(Stored data entries)

* * * * * * *

Definition set_s_forw v x := Sst v (s_back x) (segd x) (heap x) (inodes x) (procl x) (self x) (ram x) (u_segl x) (mp_nseg x) (mp_hsegs x) (mmu x) (corebot x) (coretop x) (swapbot x) (swaptop x) (sexflag x) (seglink x) (pnxgate x) (swapgate x) (swapreq x) (swaperr x) (segpacks x) (segpackc x) (u_error x) (ubase x).
Definition set_s_back v x := Sst (s_forw x) v (segd x) (heap x) (inodes x) (procl x) (self x) (ram x) (u_segl x) (mp_nseg x) (mp_hsegs x) (mmu x) (corebot x) (coretop x) (swapbot x) (swaptop x) (sexflag x) (seglink x) (pnxgate x) (swapgate x) (swapreq x) (swaperr x) (segpacks x) (segpackc x) (u_error x) (ubase x).
Definition set_segd v x := Sst (s_forw x) (s_back x) v (heap x) (inodes x) (procl x) (self x) (ram x) (u_segl x) (mp_nseg x) (mp_hsegs x) (mmu x) (corebot x) (coretop x) (swapbot x) (swaptop x) (sexflag x) (seglink x) (pnxgate x) (swapgate x) (swapreq x) (swaperr x) (segpacks x) (segpackc x) (u_error x) (ubase x).
Definition set_heap v x := Sst (s_forw x) (s_back x) (segd x) v (inodes x) (procl x) (self x) (ram x) (u_segl x) (mp_nseg x) (mp_hsegs x) (mmu x) (corebot x) (coretop x) (swapbot x) (swaptop x) (sexflag x) (seglink x) (pnxgate x) (swapgate x) (swapreq x) (swaperr x) (segpacks x) (segpackc x) (u_error x) (ubase x).
Definition set_inodes v x := Sst (s_forw x) (s_back x) (segd x) (heap x) v (procl x) (self x) (ram x) (u_segl x) (mp_nseg x) (mp_hsegs x) (mmu x) (corebot x) (coretop x) (swapbot x) (swaptop x) (sexflag x) (seglink x) (pnxgate x) (swapgate x) (swapreq x) (swaperr x) (segpacks x) (segpackc x) (u_error x) (ubase x).
Definition set_procl v x := Sst (s_forw x) (s_back x) (segd x) (heap x) (inodes x) v (self x) (ram x) (u_segl x) (mp_nseg x) (mp_hsegs x) (mmu x) (corebot x) (coretop x) (swapbot x) (swaptop x) (sexflag x) (seglink x) (pnxgate x) (swapgate x) (swapreq x) (swaperr x) (segpacks x) (segpackc x) (u_error x) (ubase x).
Definition set_ram v x := Sst (s_forw x) (s_back x) (segd x) (heap x) (inodes x) (procl x) (self x) v (u_segl x) (mp_nseg x) (mp_hsegs x) (mmu x) (corebot x) (coretop x) (swapbot x) (swaptop x) (sexflag x) (seglink x) (pnxgate x) (swapgate x) (swapreq x) (swaperr x) (segpacks x) (segpackc x) (u_error x) (ubase x).
Definition set_u_segl v x := Sst (s_forw x) (s_back x) (segd x) (heap x) (inodes x) (procl x) (self x) (ram x) v (mp_nseg x) (mp_hsegs x) (mmu x) (corebot x) (coretop x) (swapbot x) (swaptop x) (sexflag x) (seglink x) (pnxgate x) (swapgate x) (swapreq x) (swaperr x) (segpacks x) (segpackc x) (u_error x) (ubase x).
Definition set_mp_nseg v x := Sst (s_forw x) (s_back x) (segd x) (heap x) (inodes x) (procl x) (self x) (ram x) (u_segl x) v (mp_hsegs x) (mmu x) (corebot x) (coretop x) (swapbot x) (swaptop x) (sexflag x) (seglink x) (pnxgate x) (swapgate x) (swapreq x) (swaperr x) (segpacks x) (segpackc x) (u_error x) (ubase x).
Definition set_mp_hsegs v x := Sst (s_forw x) (s_back x) (segd x) (heap x) (inodes x) (procl x) (self x) (ram x) (u_segl x) (mp_nseg x) v (mmu x) (corebot x) (coretop x) (swapbot x) (swaptop x) (sexflag x) (seglink x) (pnxgate x) (swapgate x) (swapreq x) (swaperr x) (segpacks x) (segpackc x) (u_error x) (ubase x).
Definition set_mmu v x := Sst (s_forw x) (s_back x) (segd x) (heap x) (inodes x) (procl x) (self x) (ram x) (u_segl x) (mp_nseg x) (mp_hsegs x) v (corebot x) (coretop x) (swapbot x) (swaptop x) (sexflag x) (seglink x) (pnxgate x) (swapgate x) (swapreq x) (swaperr x) (segpacks x) (segpackc x) (u_error x) (ubase x).
Definition set_seglink v x := Sst (s_forw x) (s_back x) (segd x) (heap x) (inodes x) (procl x) (self x) (ram x) (u_segl x) (mp_nseg x) (mp_hsegs x) (mmu x) (corebot x) (coretop x) (swapbot x) (swaptop x) (sexflag x) v (pnxgate x) (swapgate x) (swapreq x) (swaperr x) (segpacks x) (segpackc x) (u_error x) (ubase x).
Definition set_pnxgate v x := Sst (s_forw x) (s_back x) (segd x) (heap x) (inodes x) (procl x) (self x) (ram x) (u_segl x) (mp_nseg x) (mp_hsegs x) (mmu x) (corebot x) (coretop x) (swapbot x) (swaptop x) (sexflag x) (seglink x) v (swapgate x) (swapreq x) (swaperr x) (segpacks x) (segpackc x) (u_error x) (ubase x).
Definition set_swapgate v x := Sst (s_forw x) (s_back x) (segd x) (heap x) (inodes x) (procl x) (self x) (ram x) (u_segl x) (mp_nseg x) (mp_hsegs x) (mmu x) (corebot x) (coretop x) (swapbot x) (swaptop x) (sexflag x) (seglink x) (pnxgate x) v (swapreq x) (swaperr x) (segpacks x) (segpackc x) (u_error x) (ubase x).
Definition set_swapreq v x := Sst (s_forw x) (s_back x) (segd x) (heap x) (inodes x) (procl x) (self x) (ram x) (u_segl x) (mp_nseg x) (mp_hsegs x) (mmu x) (corebot x) (coretop x) (swapbot x) (swaptop x) (sexflag x) (seglink x) (pnxgate x) (swapgate x) v (swaperr x) (segpacks x) (segpackc x) (u_error x) (ubase x).
Definition set_swaperr v x := Sst (s_forw x) (s_back x) (segd x) (heap x) (inodes x) (procl x) (self x) (ram x) (u_segl x) (mp_nseg x) (mp_hsegs x) (mmu x) (corebot x) (coretop x) (swapbot x) (swaptop x) (sexflag x) (seglink x) (pnxgate x) (swapgate x) (swapreq x) v (segpacks x) (segpackc x) (u_error x) (ubase x).
Definition set_segpacks v x := Sst (s_forw x) (s_back x) (segd x) (heap x) (inodes x) (procl x) (self x) (ram x) (u_segl x) (mp_nseg x) (mp_hsegs x) (mmu x) (corebot x) (coretop x) (swapbot x) (swaptop x) (sexflag x) (seglink x) (pnxgate x) (swapgate x) (swapreq x) (swaperr x) v (segpackc x) (u_error x) (ubase x).
Definition set_segpackc v x := Sst (s_forw x) (s_back x) (segd x) (heap x) (inodes x) (procl x) (self x) (ram x) (u_segl x) (mp_nseg x) (mp_hsegs x) (mmu x) (corebot x) (coretop x) (swapbot x) (swaptop x) (sexflag x) (seglink x) (pnxgate x) (swapgate x) (swapreq x) (swaperr x) (segpacks x) v (u_error x) (ubase x).
Definition set_u_error v x := Sst (s_forw x) (s_back x) (segd x) (heap x) (inodes x) (procl x) (self x) (ram x) (u_segl x) (mp_nseg x) (mp_hsegs x) (mmu x) (corebot x) (coretop x) (swapbot x) (swaptop x) (sexflag x) (seglink x) (pnxgate x) (swapgate x) (swapreq x) (swaperr x) (segpacks x) (segpackc x) v (ubase x).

* * * * * * *

**What you will do**. Copy exactly the line that contains "Definition set_swaperr v" and every line after it, up to and including the last line of the records.

**Answer below**.
Definition set_swaperr v x := Sst (s_forw x) (s_back x) (segd x) (heap x) (inodes x) (procl x) (self x) (ram x) (u_segl x) (mp_nseg x) (mp_hsegs x) (mmu x) (corebot x) (coretop x) (swapbot x) (swaptop x) (sexflag x) (seglink x) (pnxgate x) (swapgate x) (swapreq x) v (segpacks x) (segpackc x) (u_error x) (ubase x).
Definition set_segpacks v x := Sst (s_forw x) (s_back x) (segd x) (heap x) (inodes x) (procl x) (self x) (ram x) (u_segl x) (mp_nseg x) (mp_hsegs x) (mmu x) (corebot x) (coretop x) (swapbot x) (swaptop x) (sexflag x) (seglink x) (pnxgate x) (swapgate x) (swapreq x) (swaperr x) v (segpackc x) (u_error x) (ubase x).
Definition set_segpackc v x := Sst (s_forw x) (s_back x) (segd x) (heap x) (inodes x) (procl x) (self x) (ram x) (u_segl x) (mp_nseg x) (mp_hsegs x) (mmu x) (corebot x) (coretop x) (swapbot x) (swaptop x) (sexflag x) (seglink x) (pnxgate x) (swapgate x) (swapreq x) (swaperr x) (segpacks x) v (u_error x) (ubase x).
Definition set_u_error v x := Sst (s_forw x) (s_back x) (segd x) (heap x) (inodes x) (procl x) (self x) (ram x) (u_segl x) (mp_nseg x) (mp_hsegs x) (mmu x) (corebot x) (coretop x) (swapbot x) (swaptop x) (sexflag x) (seglink x) (pnxgate x) (swapgate x) (swapreq x) (swaperr x) (segpacks x) (segpackc x) v (ubase x).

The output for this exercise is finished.